The White Scarf and Burmese Meditation

Marie Byles records that at exactly 1:00 p.m. on Christmas Eve, something curious happened at the Maha Bodhi meditation center in Mandalay. “U Thein placed a white scarf over my shoulders, saying that I was now a Yogi and should always wear the scarf when meditating.” Her description almost seems to imply that the presentation and donning of the white scarf was symbolic of a formal, spiritual transformation, not dissimilar to a monk’s taking of saffron robes during an ordination ceremony.

Looking through the lens of Buddhist history, U Sarana notes that references to white garb are found frequently throughout the Pāḷi scriptures, occurring in all five nikayas of the Sutta Pitaka (including thirty-nine times alone in the Majjhima Nikaya). In the scriptures, white is associated with purity in general, and specifically can mean that one is following eight or ten precepts. Interestingly, Saya U Than recalls how Ledi Sayadaw had instructed Saya Thet Gyi to wear a white scarf once he began teaching meditation. Sayadaw U Vajirapani, one of the most senior students of the famous Tipiṭakadhara Yaw Sayadaw, noted that Ledi was adhering to the scriptural reference of seta paribajaka, or “white recluse,” (Also written as setavattha paribbājaka. More information is available in the Khuddakavatthukkhandhakaṃ, from the Vinaya Pitaka.) as well as odata vasana gihi, meaning “person clothed in white.” U Vajirapani suggests that Ledi reduced the practice of wearing entire white garments down to a plain white scarf, asking lay yogis to wear it when they came to the forest to learn Dhamma from him, and then the custom was carried over when meditation-oriented monasteries came to be established in later years.
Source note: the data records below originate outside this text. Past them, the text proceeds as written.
(* ===== verification/Keyexchange.v ===== *)
(** The transport protocol of SSH above its packets: connection.c (what is
    done with a packet in which state of the key exchange, and the queue of a
    paused connection), keyexchange.c (the negotiation of algorithms, session
    keys), dh_exchange.c, client_keyexchange.c and server_keyexchange.c (the
    Diffie-Hellman exchange), with the groups of publickey_crypto.c, and
    handshake.c (version strings). The SRP exchange, which is compiled in on
    request, and the fallback to version 1 are left out. *)
From S2P Require Import Prelude Window Bignum Atoms Format Parse Hash Crypto.
From S2P Require Channel.
From Stdlib Require Import Zpow_facts.
Import Bignum Atoms Format Parse Crypto.

Module Keyexchange.

(** ** Constants *)

Definition SSH_MSG_DISCONNECT : Z := 1.
Definition SSH_MSG_IGNORE : Z := 2.
Definition SSH_MSG_UNIMPLEMENTED : Z := 3.
Definition SSH_MSG_DEBUG : Z := 4.
Definition SSH_MSG_SERVICE_REQUEST : Z := 5.
Definition SSH_MSG_SERVICE_ACCEPT : Z := 6.
Definition SSH_MSG_KEXINIT : Z := 20.
Definition SSH_MSG_NEWKEYS : Z := 21.
Definition SSH_MSG_KEXDH_INIT : Z := 30.
Definition SSH_MSG_KEXDH_REPLY : Z := 31.

Definition SSH_DISCONNECT_PROTOCOL_ERROR : Z := 2.
Definition SSH_DISCONNECT_KEY_EXCHANGE_FAILED : Z := 3.
Definition SSH_DISCONNECT_RESERVED : Z := 4.
Definition SSH_DISCONNECT_PROTOCOL_VERSION_NOT_SUPPORTED : Z := 8.
Definition SSH_MAX_PACKET : Z := 0x8000.

Definition KEX_ENCRYPTION_CLIENT_TO_SERVER : Z := 0.
Definition KEX_ENCRYPTION_SERVER_TO_CLIENT : Z := 1.
Definition KEX_MAC_CLIENT_TO_SERVER : Z := 2.
Definition KEX_MAC_SERVER_TO_CLIENT : Z := 3.
Definition KEX_COMPRESSION_CLIENT_TO_SERVER : Z := 4.
Definition KEX_COMPRESSION_SERVER_TO_CLIENT : Z := 5.
Definition KEX_PARAMETERS : Z := 6.

Definition KEX_STATE_INIT : Z := 0.
Definition KEX_STATE_IGNORE : Z := 1.
Definition KEX_STATE_IN_PROGRESS : Z := 2.
Definition KEX_STATE_NEWKEYS : Z := 3.

Definition CONNECTION_MODE : Z := 1.
Definition CONNECTION_CLIENT : Z := 0.
Definition CONNECTION_SERVER : Z := 1.

Definition PEER_SSH_DSS_KLUDGE : Z := 1.
Definition PEER_SERVICE_ACCEPT_KLUDGE : Z := 2.
Definition PEER_USERAUTH_REQUEST_KLUDGE : Z := 4.
Definition PEER_SEND_NO_DEBUG : Z := 8.
Definition PEER_X11_OPEN_KLUDGE : Z := 0x10.
Definition PEER_WRONG_PK_OK : Z := 0x20.

Definition NLISTS : Z := 10.
Definition KEXINIT_MAX_ALGORITMS : Z := 1024.

Definition ATOM_NONE : Z := lookup_atom (bytes_of_string "none").
Definition ATOM_SSH_DSS : Z := lookup_atom (bytes_of_string "ssh-dss").
Definition ATOM_SSH_DSS_KLUDGE_LOCAL : Z := lookup_atom (bytes_of_string "ssh-dss-kludge@lysator.liu.se").

(** ** Data *)

(** The two-element arrays of a connection, indexed by the mode. *)
Record two (A : Type) := mkTwo { of_client : A; of_server : A }.
Arguments mkTwo {A}. Arguments of_client {A}. Arguments of_server {A}.

Definition at_mode {A} (mode : Z) (t : two A) : A := if mode =? CONNECTION_CLIENT then of_client t else of_server t.
Definition set_mode {A} (mode : Z) (v : A) (t : two A) : two A :=
  if mode =? CONNECTION_CLIENT then mkTwo v (of_server t) else mkTwo (of_client t) v.

(** [struct kexinit] *)
Record kexinit := mkKexinit {
  cookie : bytes; kex_algorithms : list Z; server_hostkey_algorithms : list Z; parameters : list (list Z);
  languages_client_to_server : list Z; languages_server_to_client : list Z;
  first_kex_packet_follows : Z; first_kex_packet : option bytes
}.

(** [struct simple_kexinit] *)
Record simple_kexinit := mkSimple {
  s_kex_algorithms : list Z; s_hostkey_algorithms : list Z; s_crypto_algorithms : list Z;
  s_mac_algorithms : list Z; s_compression_algorithms : list Z; s_languages : list Z
}.

(** [struct abstract_group], as far as the exchange uses it. *)
Record abstract_group := mkGroup { order : Z; generator : Z; range : Z -> bool; power : Z -> Z -> Z }.

(** The objects of algorithms: what they make are instances of the types [C],
    [M] and [P]. A block cipher may refuse a weak key. *)
Record crypto_algorithm (C : Type) := mkCrypto {
  crypto_key_size : Z; iv_size : Z; make_encrypt : bytes -> option bytes -> option C; make_decrypt : bytes -> option bytes -> option C
}.
Arguments mkCrypto {C}. Arguments crypto_key_size {C}. Arguments iv_size {C}. Arguments make_encrypt {C}. Arguments make_decrypt {C}.

Record mac_algorithm (M : Type) := mkMac { mac_key_size : Z; make_mac : bytes -> M }.
Arguments mkMac {M}. Arguments mac_key_size {M}. Arguments make_mac {M}.

Record compress_algorithm (P : Type) := mkCompress { make_deflate : P; make_inflate : P }.
Arguments mkCompress {P}. Arguments make_deflate {P}. Arguments make_inflate {P}.

(** [struct keyexchange_algorithm] *)
Inductive keyexchange_algorithm := dh_client_exchange (G : abstract_group) | dh_server_exchange (G : abstract_group).

(** What an [alist] of algorithms holds. *)
Inductive algorithm (C M P : Type) :=
  | ACrypto (a : crypto_algorithm C) | AMac (a : mac_algorithm M) | ACompress (a : compress_algorithm P) | AKex (a : keyexchange_algorithm).
Arguments ACrypto {C M P}. Arguments AMac {C M P}. Arguments ACompress {C M P}. Arguments AKex {C M P}.

(** The chosen algorithms in the order of the [KEX_*] numbers; [None] stands
    for the null pointer of an algorithm that is not in the list. *)
Definition object_list (C M P : Type) := list (option (algorithm C M P)).

(** [struct keypair]: the public key and what the private key signs. *)
Record keypair := mkKeypair { public : bytes; private : Z -> bytes -> bytes }.

(** The argument of [KEYEXCHANGE_INIT]: the lookup of a verifier for the host
    key of the server, or the host keys by their algorithm. *)
Inductive extra_object :=
  | lookup_verifier (f : Z -> bytes -> option (Z -> bytes -> bytes -> bool))
  | host_keys (f : Z -> option keypair).

(** [struct dh_instance], with its group. *)
Record dh_instance (H : Type) := mkDh {
  dh_group : abstract_group; dh_e : Z; dh_f : Z; dh_secret : Z; dh_K : bytes; dh_hash : H; exchange_hash : bytes
}.
Arguments mkDh {H}. Arguments dh_group {H}. Arguments dh_e {H}. Arguments dh_f {H}. Arguments dh_secret {H}.
Arguments dh_K {H}. Arguments dh_hash {H}. Arguments exchange_hash {H}.

(** The closures of the packet handlers. *)
Record kexinit_closure (C M P : Type) := mkClosure { init : simple_kexinit; extra : extra_object; algorithms : Z -> option (algorithm C M P) }.
Arguments mkClosure {C M P}. Arguments init {C M P}. Arguments extra {C M P}. Arguments algorithms {C M P}.

Record dh_client (C M P H : Type) := mkDhClient {
  c_dh : dh_instance H; c_hostkey_algorithm : Z; verifier : Z -> bytes -> option (Z -> bytes -> bytes -> bool); c_algorithms : object_list C M P
}.
Arguments mkDhClient {C M P H}. Arguments c_dh {C M P H}. Arguments c_hostkey_algorithm {C M P H}. Arguments verifier {C M P H}. Arguments c_algorithms {C M P H}.

Record dh_server (C M P H : Type) := mkDhServer {
  s_dh : dh_instance H; s_hostkey_algorithm : Z; server_key : bytes; signer : Z -> bytes -> bytes; s_algorithms : object_list C M P
}.
Arguments mkDhServer {C M P H}. Arguments s_dh {C M P H}. Arguments s_hostkey_algorithm {C M P H}. Arguments server_key {C M P H}.
Arguments signer {C M P H}. Arguments s_algorithms {C M P H}.

(** The entries of the dispatch table; [NULL] is the null pointer and
    [service_handler] a handler of the services of the rest of the program. *)
Inductive packet_handler (C M P H : Type) :=
  | NULL
  | connection_unimplemented_handler | connection_fail_handler | connection_ignore_handler | connection_debug_handler
  | disconnect_handler
  | kexinit_handler (c : kexinit_closure C M P)
  | newkeys_handler (crypto : C) (mac : option M) (compression : option P)
  | dh_reply_handler (c : dh_client C M P H)
  | dh_init_handler (c : dh_server C M P H)
  | service_handler (n : Z).
Arguments NULL {C M P H}. Arguments connection_unimplemented_handler {C M P H}. Arguments connection_fail_handler {C M P H}.
Arguments connection_ignore_handler {C M P H}. Arguments connection_debug_handler {C M P H}. Arguments disconnect_handler {C M P H}.
Arguments kexinit_handler {C M P H}. Arguments newkeys_handler {C M P H}. Arguments dh_reply_handler {C M P H}.
Arguments dh_init_handler {C M P H}. Arguments service_handler {C M P H}.

(** What happens outside: packets to the peer, the end of reading or of the
    connection, the continuation of a connection that is established, the
    packets that are handed to their handlers, those of the services, and the
    moments when new keys are taken. *)
Inductive effect :=
  | Wrote (packet : bytes)
  | FinishRead
  | FinishIO
  | PauseRead
  | StartRead
  | Established
  | Handling (packet : bytes)
  | Service (n : Z) (packet : bytes)
  | Debugged (msg : bytes)
  | SendKeys
  | RecKeys.

(** [struct ssh_connection], with the number of times the source of randomness
    was asked and the trace of what happened. *)
Record ssh_connection (C M P H : Type) := mkConnection {
  flags : Z;
  versions : two (option bytes);
  session_id : option bytes;
  peer_flags : Z;
  rec_max_packet : Z;
  rec_crypto : option C;
  rec_mac : option M;
  rec_compress : option P;
  send_crypto : option C;
  send_mac : option M;
  send_compress : option P;
  paused : bool;
  pending : list (Z * bytes);
  kex_state : Z;
  established : bool;
  kexinits : two (option kexinit);
  literal_kexinits : two (option bytes);
  dispatch : Z -> packet_handler C M P H;
  draws : Z;
  trace : list effect
}.
Arguments mkConnection {C M P H}.
Arguments flags {C M P H}.
Arguments versions {C M P H}.
Arguments session_id {C M P H}.
Arguments peer_flags {C M P H}.
Arguments rec_max_packet {C M P H}.
Arguments rec_crypto {C M P H}.
Arguments rec_mac {C M P H}.
Arguments rec_compress {C M P H}.
Arguments send_crypto {C M P H}.
Arguments send_mac {C M P H}.
Arguments send_compress {C M P H}.
Arguments paused {C M P H}.
Arguments pending {C M P H}.
Arguments kex_state {C M P H}.
Arguments established {C M P H}.
Arguments kexinits {C M P H}.
Arguments literal_kexinits {C M P H}.
Arguments dispatch {C M P H}.
Arguments draws {C M P H}.
Arguments trace {C M P H}.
Photos of white scarves from the early 20th century show them as being much larger than merely covering the neck or acting as a kind of sash, as it is worn today, suggesting that it has since been reduced further in size.
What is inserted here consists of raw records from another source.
(* ===== verification/Keys.v ===== *)
(** Session keys: [kex_make_key] computes the keys of RFC 4253, section 7.2,
    from the secret of an exchange, and the ends of a connection that agree on
    the secret make keys that match. *)
From S2P Require Import Prelude Window Bignum Atoms Format Parse Wire Hash Crypto Keyexchange.
Import Bignum Atoms Format Parse Wire Crypto Keyexchange.

Module Keys.

(** ** The choice of an algorithm *)

Lemma select_none client server : select_algorithm client server = 0 <-> forall a, a ∈ client -> a <> 0 -> a ∉ server.
Proof.
  induction client as [|x client IH]; cbn [select_algorithm].
  - split; [|done]. intros _ a Ha. by apply elem_of_nil in Ha.
  - split.
    + intros E a Ha Hz Hs. apply elem_of_cons in Ha. destruct (Z.eqb_spec x 0).
      * destruct Ha as [->|Ha]; [done|]. by eapply (proj1 IH E a).
      * case_bool_decide; [done|]. destruct Ha as [->|Ha]; [done|]. by eapply (proj1 IH E a).
    + intros Hn. destruct (Z.eqb_spec x 0); [|rewrite bool_decide_eq_false_2 by (apply Hn; [by constructor | done])];
        apply IH; intros a Ha; apply Hn; by constructor.
Qed.

Lemma select_in client server : select_algorithm client server <> 0 ->
  select_algorithm client server ∈ client /\ select_algorithm client server ∈ server.
Proof.
  induction client as [|x client IH]; cbn [select_algorithm]; [done|]. intros Hz.
  destruct (x =? 0); [|case_bool_decide; [by split; [constructor|]|]]; destruct (IH Hz); (split; [by constructor | done]).
Qed.

(** C23. The algorithm that is chosen is the one RFC 4253, section 7.1, asks
    for: the first of the list of the client that the server lists, too, where
    names that are not known here (number 0) are skipped; and 0 is returned
    exactly if the lists have no known algorithm in common. *)
Theorem select_algorithm_spec client server :
  (forall a, select_algorithm client server = a /\ a <> 0 <->
     exists before after, client = before ++ a :: after /\ a <> 0 /\ a ∈ server /\ Forall (fun b => b = 0 \/ b ∉ server) before)
  /\ (select_algorithm client server = 0 <-> forall a, a ∈ client -> a <> 0 -> a ∉ server).
Proof.
  split; [|apply select_none]. intros a. split.
  - intros [E Hz]. induction client as [|x client IH]; cbn [select_algorithm] in E; [by subst|].
    destruct (Z.eqb_spec x 0) as [->|]; [|case_bool_decide; [by exists [], client; subst; split_and!|]];
      destruct (IH E) as (before & after & -> & _ & Ha & Hb); eexists (_ :: before), after; split_and!; try done; constructor; auto.
  - intros (before & after & -> & Hz & Ha & Hb). split; [|done].
    induction Hb as [|b before [->|Hb] _ IH]; cbn [app select_algorithm].
    + rewrite (proj2 (Z.eqb_neq _ _) Hz). by rewrite bool_decide_eq_true_2.
    + done.
    + destruct (b =? 0); [done|]. by rewrite bool_decide_eq_false_2.
Qed.

(** ** Session keys *)

Section Keys.
Context {H : Type} `{HL : HashLaws H}.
 Then, U Ko Lay describes that when U Ba Khin was learning under Saya Thet Gyi, Saya Thet became pleased with his student’s meditation progress, and advised him “to sit in mental culture for seven days, and to wear a white cloth around his shoulders.” Later, when Webu Sayadaw encouraged U Ba Khin to spread the Dhamma, he is reported to have said, “Give [the lay practitioners] a method. Give him the teaching as a layman after having changed to wearing a white cloth.” Later on, many yogis at the International Meditation Center took up the practice of wearing a white shawl. The practice of the white scarf is not very common in meditation centers and monasteries in Myanmar today. However, in other Buddhist countries (such as Sri Lanka and Thailand), some monasteries continue to require a fully white garb for meditation courses and other ceremonies, as do some organized pilgrimages.